Giới thiệu về tác giả
Professor Azad M. Madni is the Technical Director of the Systems Architecting and Engineering Program at the University of Southern California Viterbi School of Engineering. His research areas include complex system analysis and design, complexity management, socio-technical systems, modelling and simulation, model based engineering, resilient systems, and integration of humans with adaptable systems.
Professor Barry Boehm is the TRW Professor of Software Engineering and Director Emeritus, Center for Software Engineering, University of Southern California. His research interests focus on value-based software engineering, including a method for integrating a software system’s process models, product models, property models, and success models called Model-Based (System) Architecting and Software Engineering (MBASE).
Professor Roger Ghanem is in the Sony Astani Department of Civil Engineering at the University of Southern California.

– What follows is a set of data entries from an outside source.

(** X4: when the engine refuses the INSERT OR IGNORE of the subscriber, the
    message listener stops there: the failure is written to [console.error]
    by the store and by the listener, the tables stay as they were, the
    message is not logged and no command is answered. *)
Theorem on_message_subscriber_refused (env : Env) (w : World) (msg : Msg) (e : Error) :
  sqlite_err env (List.length (trace w) + 1) = Some e ->
  world_after (on (Message msg)) env w =
    pushes
      [ ConsoleLog ("📩 Mensaje recibido de " +++ from msg +++ ": " +++ body msg) None;
        DbRun (InsertOrIgnoreSubscriber (from msg) (phoneNumber (from msg)) (body msg))
          (Some e);
        ConsoleError "❌ Error adding subscriber:" (Some e);
        ConsoleError "❌ Error processing message:" (Some e) ]
      w /\
  tables (world_after (on (Message msg)) env w) = tables w /\
  replies (events (on (Message msg)) env w) = [].
Proof.
  intros Herr.
  assert (Hw : world_after (on (Message msg)) env w =
               pushes
                 [ ConsoleLog ("📩 Mensaje recibido de " +++ from msg +++ ": " +++ body msg)
                     None;
                   DbRun (InsertOrIgnoreSubscriber (from msg) (phoneNumber (from msg))
                            (body msg)) (Some e);
                   ConsoleError "❌ Error adding subscriber:" (Some e);
                   ConsoleError "❌ Error processing message:" (Some e) ]
                 w).
  { unfold world_after, on, on_message, handleCommands.
    step_all; trace_norm; same_answers; apply world_ext; trace_norm; reflexivity. }
  split; [exact Hw|]. unfold events. rewrite Hw.
  split; [reflexivity|].
  erewrite emitted_app by (trace_norm; reflexivity). reflexivity.
Qed.

Lemma on_message_subscriber_refused_witness :
  tables (world_after (on (Message hola_from_S3)) engine_down two_subscribers) =
    tables two_subscribers /\
  replies (events (on (Message hola_from_S3)) engine_down two_subscribers) = [].
Proof.
  pose proof (on_message_subscriber_refused engine_down two_subscribers hola_from_S3
                "SQLITE_IOERR: disk I/O error" eq_refl) as (_ & Ht & Hr).
  split; [exact Ht|exact Hr].
Defined.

He is a leadingresearcher in probabilistic modeling and computational stochastic mechanics, and quantitative models for the propagation of uncertainty in physical systems.
Professor Daniel Erwin is the chair of the department of Astronautical Engineering at the University of Southern California. He is a leading researcher in spacecraft propulsion, optics and optical instruments, kinetics of gases and plasmas.
Ms. Marilee Wheaton is a Systems Engineering Fellow at The Aerospace Corporation in California, where she previously was the Executive Director of Aerospace’s corporate university, The Aerospace Institute.